Tuesday, January 16, 2018

Think a Work Requirement Is Needed for Medicaid? Think Again

But Conservatives Just Talk – They Don't Think

Kentucky has become the first state to try and impose work requirements for people receiving Medicaid benefits. See, in Conservative World the welfare class is just a bunch of able bodied men and women who choose to sit around and live off the welfare state, collect benefits like Medicaid and just laugh at the rest of the hard working world. Turns out this is not true.

When one looks at the data, data being to conservatives like garlic to a werewolf, the story is different, that is, real. Aaron Carroll of the excellent forum The Incidental Economist has reality.

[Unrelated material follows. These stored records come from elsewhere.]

(* ===== verification/Pipeline.v ===== *)
(** * End to end

    A sender and a receiver with a network in between that loses, repeats, reorders and
    corrupts datagrams. The two sides meet in two interfaces: a wire format, whose images
    parse to what they were made of, and a filter on packet identities, which only keeps an
    increasing sequence of one session. Delivery in order is proved against the interfaces;
    the LLEP encoder and decoder and the gap detector are their instances. *)

From S2P Require Import Prelude Bytes Event Protocol GapDetector Memory RingLayout Ring RingSpec.
From S2P Require Import RingGeometry RingRefinement RingSafety RingSystem RingInit Posix Udp Config Engine Sender SenderSpec.
From S2P Require Receiver ReceiverSpec.
Import ReceiverSpec(packets_of, identify, identified, accepted_events, verdicts, is_ok, receiver_ready).

(** ** Interfaces *)

(** Images of events, by session and packet sequence. *)
Class WireFormat (E : Type) := {
  image : Z -> Z -> E -> list byte;
  parse : list byte -> option (Z * Z * E);
  sendable : Z -> Z -> E -> Prop;
  parse_image sid k e : sendable sid k e -> parse (image sid k e) = Some (sid, k, e);
}.

(** A filter decides packet by packet which identities to keep. *)
Section Keeps.
Context {S : Type} (step : S -> Z * Z -> bool * S).

Fixpoint keeps (s : S) (ids : list (Z * Z)) : list bool :=
  match ids with
  | [] => []
  | id :: ids => let '(b, s) := step s id in b :: keeps s ids
  end.
End Keeps.

Class PacketFilter (S : Type) := {
  filter_init : S;
  filter_step : S -> Z * Z -> bool * S;
  valid_id : Z * Z -> Prop;
  keeps_increasing ids : Forall valid_id ids ->
    StronglySorted Z.lt (map snd (select ids (keeps filter_step filter_init ids)));
  keeps_consecutive sid ids : Forall valid_id ids ->
    ids = map (fun i => (sid, Z.of_nat i)) (seq 1 (length ids)) ->
    keeps filter_step filter_init ids = map (fun _ => true) ids;
}.

(** ** Delivery *)

(** Elements at increasing positions form a sublist. *)
Lemma increasing_sublist {A} (start : Z) (ks : list Z) (es sent : list A) :
  StronglySorted Z.lt ks ->
  Forall2 (fun k e => start <= k /\ sent !! Z.to_nat (k - start) = Some e) ks es ->
  sublist es sent.
Proof.
  intros Hs. revert start es. induction sent as [|x sent IH] in ks, Hs |- *; intros start es Hes.
  { destruct Hes as [|k e ks es [_ Hk]]; [constructor|]. by rewrite lookup_nil in Hk. }
  destruct Hes as [|k e ks es [Hk He] Hes]; [apply sublist_nil_l|].
  apply StronglySorted_inv in Hs as [Hs Hlt].
  assert (Hshift : forall ks es, Forall (fun k => start < k) ks ->
    Forall2 (fun k e => start <= k /\ (x :: sent) !! Z.to_nat (k - start) = Some e) ks es ->
    Forall2 (fun k e => start + 1 <= k /\ sent !! Z.to_nat (k - (start + 1)) = Some e) ks es).
  { clear. intros ks es Hks. induction 1 as [|k e ks es [Hk He] Hes IH]; [constructor|].
    apply Forall_cons in Hks as [Hlt Hks]. constructor; [|by apply IH]. split; [lia|].
    replace (Z.to_nat (k - start)) with (S (Z.to_nat (k - (start + 1)))) in He by lia. done. }
  destruct (decide (k = start)) as [->|Hne].
  - rewrite Z.sub_diag in He. injection He as ->. constructor.
    apply (IH ks Hs (start + 1)). by apply Hshift.
  - constructor. apply (IH (k :: ks) ltac:(by constructor) (start + 1)). apply Hshift.
    + constructor; [lia|]. eapply Forall_impl; [exact Hlt|]. simpl. lia.
    + by constructor.
Qed.

(** What the well-formed ones of the arriving packets parse to. *)
Definition parsed {E} `{WireFormat E} (packets : list (option (list byte))) : list (Z * Z * E) :=
  omap (fun p => p ≫= parse) packets.

Section Delivery.
Context {E S : Type} `{Hwire : WireFormat E} `{Hfilter : PacketFilter S}.

(** The events of the packets that are kept. *)
Definition delivered (packets : list (option (list byte))) : list E :=
  select (map snd (parsed packets)) (keeps filter_step filter_init (map fst (parsed packets))).

(** Every packet is the image of a sent event, or does not parse. *)
Definition from_sender (sid start : Z) (sent : list E) (packet : option (list byte)) : Prop :=
  forall x, packet ≫= parse = Some x ->
    exists k e, x = (sid, k, e) /\ start <= k /\ sent !! Z.to_nat (k - start) = Some e /\ valid_id (sid, k).

Lemma select_map {A B} (f : A -> B) (l : list A) bs : select (map f l) bs = map f (select l bs).
Proof. revert bs. induction l as [|x l IH]; intros [|[] bs]; simpl; try done; by rewrite IH. Qed.

Lemma select_Forall {A} (P : A -> Prop) (l : list A) bs : Forall P l -> Forall P (select l bs).
Proof.
  intros Hl. revert bs. induction Hl as [|x l Hx Hl IH]; intros [|[] bs]; simpl; try done.
  by constructor.
Qed.

Lemma select_all {A} (l : list A) : select l (map (fun _ => true) l) = l.
Proof. induction l as [|x l IH]; simpl; [done|]. by rewrite IH. Qed.

(** What arrives is kept in the order it was sent, each event at most once. *)
Lemma delivered_sublist sid start sent packets :
  Forall (from_sender sid start sent) packets -> sublist (delivered packets) sent.
Proof.
  intros Hp. unfold delivered. set (bs := keeps _ _ _).
  assert (Hx : Forall (fun x => x.1.1 = sid /\ start <= x.1.2 /\
    sent !! Z.to_nat (x.1.2 - start) = Some x.2 /\ valid_id x.1) (parsed packets)).
  { unfold parsed. clear bs. induction Hp as [|p packets Hp Hps IH]; [constructor|]. cbn.
    destruct (p ≫= parse) as [x|] eqn:Hpx; [|done]. constructor; [|done].
    destruct (Hp x Hpx) as (k&e&->&?&?&?). done. }
  assert (Hsorted : StronglySorted Z.lt (map (fun x => x.1.2) (select (parsed packets) bs))).
  { pose proof (keeps_increasing (map fst (parsed packets))) as Hk. fold bs in Hk.
    rewrite select_map, map_map in Hk. apply Hk. apply Forall_map.
    eapply Forall_impl; [exact Hx|]. by intros ? (_&_&_&?). }
  rewrite select_map. eapply (increasing_sublist start); [exact Hsorted|].
  apply (select_Forall _ _ bs) in Hx. clear Hsorted.
  induction Hx as [|x l (_&?&?&_) Hl IH]; simpl; by constructor.
Qed.

(** If everything arrives in order, everything is delivered. *)
Lemma delivered_all sid sent packets :
  Forall (fun x => valid_id x.1) (parsed packets) ->
  parsed packets = zip (map (fun i => (sid, Z.of_nat i)) (seq 1 (length sent))) sent ->
  delivered packets = sent.
Proof.
  intros Hv Hp. unfold delivered.
  assert (Hl : length (map (fun i => (sid, Z.of_nat i)) (seq 1 (length sent))) = length sent)
    by by rewrite length_map, length_seq.
  assert (map fst (parsed packets) = map (fun i => (sid, Z.of_nat i)) (seq 1 (length sent))) as Hids.
  { rewrite Hp. apply (fst_zip (map _ _) sent). lia. }
  rewrite (keeps_consecutive sid).
  - rewrite map_map. replace (map (fun _ => true) (parsed packets))
      with (map (fun _ : E => true) (map snd (parsed packets))) by by rewrite map_map.
    rewrite select_all, Hp. apply (snd_zip (map _ _) sent). lia.
  - by apply Forall_map.
  - rewrite Hids at 1. rewrite Hids. by rewrite Hl.
Qed.
End Delivery.

(** ** The instances *)

#[export] Instance llep_format : WireFormat EventData.
Proof.
  refine {| image := data_packet; parse data := identify (Some data); sendable := packet_ok |}.
  intros sid k ev Hok. unfold identify. cbn [mbind option_bind].
  rewrite decode_data_packet by done. by rewrite decoded_event_bytes.
Defined.

Definition gap_step (d : GapDetector) (id : Z * Z) : bool * GapDetector :=
  let '(r, d) := check d id.1 id.2 in (bool_decide (status r = PacketStatus_Accepted), d).

Lemma keeps_check_all d ids : keeps gap_step d ids = map is_accepted (check_all d ids).1.
Proof.
  revert d. induction ids as [|id ids IH]; intros d; [done|]. cbn [keeps check_all]. unfold gap_step at 1.
  destruct (check d id.1 id.2) as [r d1]. rewrite IH. by destruct (check_all d1 ids).
Qed.

Lemma select_accepted d ids :
  select ids (map is_accepted (check_all d ids).1) = accepted (check_all d ids).1.
Proof.
  unfold accepted. revert d. induction ids as [|id ids IH]; intros d; [done|]. cbn [check_all].
  destruct (check d id.1 id.2) as [r d1]. specialize (IH d1). destruct (check_all d1 ids) as [tr d2].
  cbn [fst map select List.filter] in *. destruct (is_accepted (id, r)); [|done]. by rewrite IH.
Qed.

Lemma gap_consecutive sid n m d :
  detector_ok d -> last_sequence_ d = Z.of_nat n -> active_session_ d = 0 \/ active_session_ d = sid ->
  Forall packet_id_ok (map (fun i => (sid, Z.of_nat i)) (seq (S n) m)) ->
  keeps gap_step d (map (fun i => (sid, Z.of_nat i)) (seq (S n) m)) = map (fun _ => true) (seq (S n) m).
Proof.
  revert n d. induction m as [|m IH]; intros n d Hd Hl Hs Hids; [done|].
  cbn [seq map keeps] in *. apply Forall_cons in Hids as [Hid Hids]. unfold gap_step at 1. cbn [fst snd].
  pose proof (check_preserves_ok d _ _ Hd Hid) as Hd1. rewrite (check_spec d _ _ Hd Hid) in *.
  unfold check_reference in *. rewrite decide_True in * by done. rewrite decide_True in * by lia.
  cbn [snd] in Hd1. rewrite decide_True by lia. rewrite bool_decide_true by done. f_equal.
  apply IH; [done|done|by right|done].
Qed.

Kaiser Family Foundation analysis from spring of 2017 found that almost 80% of adults in Medicaid are from working families. Almost 60% are working themselves, and this is without any work requirements at all. Unfortunately, many in the United States, even if employed, have wages so low that they still qualify for Medicaid because they earn less than 138% of the poverty line. That is, of course, if those states accepted the Medicaid expansion. In states that didn’t, many adults who work can’t afford insurance.
Disability and Illness
Of those who don’t work, about 35% are unable to work because of disability or illness. Another 28% are taking care of other members of their families in lieu of jobs. Of those that remain, 18% are students, 8% are looking for work but can’t find it, and 8% are retired. That leaves about 3% of the nonworking adult Medicaid population who we could, possibly, define as “able-bodied” yet choosing not to work.


Not that this will make any difference to the ideologists. Their beliefs are solid despite the truth.